Wednesday, March 2, 4:00 p.m - 5:00 p.m.

Albertus Magnus, Room 137

The Fourth Dimension and the People You Meet There

Thomas Banchoff

Brown University

The Fourth Dimension of space has fascinated not only geometers but also teachers, writers, and artists including Edwin Abbott Abbott ("Flatland"), Madeleine L'Engle ("A Wrinkle in Time") and Salvador Dali ("Corpus Hypercubicus"). How did they use the fourth dimension in their work, and what new insights can we gain from modern computer graphics and the Internet?

Thomas Banchoff is a Professor of Mathematics at Brown University. His specialization is in Geometry and Topology. Professor Banchoff received his Ph.D. from the University of California at Berkeley under the supervision of Shiing-Shen Chern. Before Professor Banchoff joined the Brown faculty in 1967, he taught at Harvard University and the University of Amsterdam. He received a Teacher-of-the-Year Award from Brown University and a Haimo Award for Excellence in College or University Teaching from the Mathematical Association of America (MAA). He also served a term as President of the MAA and he is an artist/member of the Providence Art Club.
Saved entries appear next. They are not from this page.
(* chain/batch.rs:239-242 ChainClient::maker_snapshot (markets) *)
Definition decode_market (entry : key * option Account) : xres (key * MarketInfo) :=
  let '(k, account) := entry in
  account ← ok_or account (ChainError.MissingAccount k);
  market ← market_from_account account program;
  Ok (k, market).

(* chain/batch.rs:264-271 ChainClient::maker_snapshot (position) *)
Definition snapshot_position (markets : gmap key MarketInfo) (entry : key * PositionInfo) : xres PositionSnapshot :=
  let '(address, position) := entry in
  market ← index_map markets (pi_market_pda position);
  Ok {| ps_address := address; ps_position := position; ps_market_address := pi_market_pda position;
        ps_market := market |}.

Definition known_program (token : PremiumToken) : bool :=
  bool_decide (pt_token_program token = TOKEN_PROGRAM_ID) || bool_decide (pt_token_program token = TOKEN_2022_PROGRAM_ID).

(* chain/batch.rs:191-276 ChainClient::maker_snapshot *)
Definition maker_snapshot (owner : key) (positions : list key) (premiums : list PremiumToken) : rpc MakerSnapshot :=
  _ ← lift (reject_if (existsb (fun token => negb (known_program token)) premiums) ChainError.InvalidAccountData);
  let maker := maker_pda_with_program_id program owner in
  let keys := dedup (sort_keys (positions ++ map (fun t => ata maker (pt_mint t) (pt_token_program t)) premiums)) in
  values ← fetch_accounts keys;
  let accounts : gmap key (option Account) := list_to_map (zip keys values) in
  '(decoded, missing_positions) ← lift (decode_positions accounts owner positions);
  let market_keys := dedup (sort_keys (map (fun '(_, position) => pi_market_pda position) decoded)) in
  market_values ← fetch_accounts market_keys;
  market_entries ← lift (try_map decode_market (zip market_keys market_values));
  let markets : gmap key MarketInfo := list_to_map market_entries in
  premium_balances ← lift (try_map (premium_balance accounts maker) premiums);
  found ← lift (try_map (snapshot_position markets) decoded);
  mret {| ms_positions := found; ms_premium_balances := premium_balances; ms_missing_positions := missing_positions |}.

(** ** Scans *)

(* chain/vault/scan.rs:21-50 ChainClient::unfunded_positions *)
Definition unfunded_positions (vault : key) : rpc (list (key * PositionInfo)) :=
  accounts ← program_accounts program [DataSize 424; Memcmp 0 [1]; Memcmp 4 [1]; Memcmp 40 vault];
  lift (try_map (fun '(address, account) =>
    position ← position_from_account account program; Ok (address, position)) accounts).

(* chain/vault/scan.rs:63-89 ChainClient::requests *)
Definition requests (vault : key) (kind : VaultRequestKind.t) : rpc (list (key * Z)) :=
  accounts ← program_accounts program
    [DataSize VaultRequestOps.LEN; Memcmp 0 [VaultRequestKind.discriminator kind];
     Memcmp VaultRequestOps.VAULT_OFFSET vault];
  decoded ← lift (try_map (fun '(_, account) =>
    request ← map_err ChainError.Vault (VaultRequestOps.from_account account program kind);
    _ ← reject_if (negb (bool_decide (vr_vault request = vault))) (ChainError.Identity "request vault");
    Ok request) accounts);
  mret (map (fun request => (vr_user request, vr_amount request)) (List.filter (fun r => 0 <? vr_amount r) decoded)).

(* chain/vault/scan.rs:52-61 ChainClient::pending_capital_requests *)
Definition pending_capital_requests (vault : key) : rpc PendingCapitalRequests :=
  deposits ← requests vault VaultRequestKind.Deposit;
  withdrawals ← requests vault VaultRequestKind.Withdraw;
  mret {| pc_deposits := deposits; pc_withdrawals := withdrawals |}.

(** ** The other side of a sale *)

(* chain/vault/counterparty.rs:15-39 Counterparty::load *)
Definition load_counterparty (owner_ : key) : rpc Counterparty.t :=
  found ← fetch_optional_account owner_;
  let vault_account := match found with
                       | Some account => bool_decide (owner account = program)
                                         && bool_decide (head (account_data account) = Some 9)
                       | None => false
                       end in
  match found, vault_account with
  | Some account, true =>
      vault ← vaulted (VaultAccountOps.from_account account program);
      holder ← vaulted (Manager.from_vault program (va_primary_delegate vault) vault);
      _ ← lift (reject_if (negb (bool_decide (ad_vault (vm_addresses holder) = owner_)))
            (ChainError.Identity "holder vault PDA"));
      mret (Counterparty.Vault holder)
  | _, _ =>
      account ← fetch_account (maker_pda_with_program_id program owner_);
      maker ← lift (maker_from_account account program);
      _ ← lift (reject_if (negb (bool_decide (mk_owner maker = owner_))) (ChainError.Identity "maker owner"));
      mret (Counterparty.Maker owner_ (mk_quote_signer maker))
  end.
(** Go through the steps of a reader. *)
Ltac vyields :=
  repeat match goal with
  | |- vyields (_ ≫= _) _ => eapply vyields_bind; [|intros ? ?]
  | |- vyields (mret _) _ => apply vyields_ret; try done
  | |- vyields (vtake _) _ => apply vyields_take; done
  | |- vyields (skip_vec _) _ => apply vyields_skip; done
  | |- vyields (vrepeat _ _) _ => apply vyields_repeat
  | |- vyields _ _ => solve [eauto with sdk]
  end.

Import Exponent.

Lemma vyields_context : vyields context (fun _ => True).
Proof. unfold context. vyields. Qed.
#[export] Hint Resolve vyields_context : sdk.
Lemma vyields_emission : vyields emission (fun _ => True).
Proof.
  eapply vyields_bind; [by apply vyields_take|]. intros x [_ Hx]. apply vyields_lift; [|done].
  by apply (vyields_run vkey _ x 128 vyields_key).
Qed.
#[export] Hint Resolve vyields_emission : sdk.
Lemma vyields_contexts : vyields contexts (fun _ => True).
Proof. unfold contexts. eapply vyields_bind; [apply vyields_u32|]. intros n _. eapply vyields_weaken; [|vyields]. done. Qed.
#[export] Hint Resolve vyields_contexts : sdk.
Lemma vyields_cpi : vyields cpi (fun _ => True).
Proof. unfold cpi. vyields. Qed.
#[export] Hint Resolve vyields_cpi : sdk.

Lemma vyields_selector : vyields SwapVenues.selector (fun _ => True).
Proof. unfold SwapVenues.selector. vyields. Qed.
#[export] Hint Resolve vyields_selector : sdk.

Lemma chunks_bytes n l x : x ∈ chunks n l -> is_bytes l -> is_bytes x.
Proof.
  unfold chunks. generalize (length l) as fuel. intros fuel. revert l. induction fuel as [|fuel IH]; intros l Hx Hl; cbn in Hx.
  - by apply not_elem_of_nil in Hx.
  - destruct l as [|b l]; [by apply not_elem_of_nil in Hx|]. apply elem_of_cons in Hx as [->|Hx]; [by apply Forall_take|].
    eapply IH; [exact Hx|]. by apply Forall_drop.
Qed.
Wednesday, March 30, 4:00 p.m. - 5:00 p.m.

Accinno Hall, Room 206

Blow-ups of Algebraic Varieties

Su-Jeong Kang

In study of algebraic varieties (curves, surfaces, etc.), we often encounter non-smooth varieties, such as a curve with a cusp. Such kind of varieties are called singular varieties, and a non-smooth point on a singular variety is called a singularity of the variety. For example, the cuspidal curve is a singular curve and the cusp is its singularity. A singular variety is not easy to handle, because many typical tools are not applicable to the singular point; we cannot draw a tangent line at the cusp and so a linearization is not possible at that point. Luckily we have a way to resolve the singularity algebraically, through the process of, so-called, blow-ups. This is one of the most fundamental and important construction in algebraic geometry. In this talk, I will introduce blow-ups by using simple examples. If time permits, I will talk about how this process helped me to get a new example holding the Hodge conjecture.

This talk is for general audience, and all examples will be completely worked out to give a concrete description.

Wednesday, April 13, 4:00 p.m. - 5:00 p.m.

Accinno Hall, Room 206

Second-Order Difference Equations: Some Recent Results and Open Problems

Jeffrey Hoag

Although non-linear difference equations are often associated with chaos, this talk will focus on some results and unsolved problems that involve other phenomena, including global stability of solutions and periodic solutions.

There will be simple illustrative examples and models from population dynamics.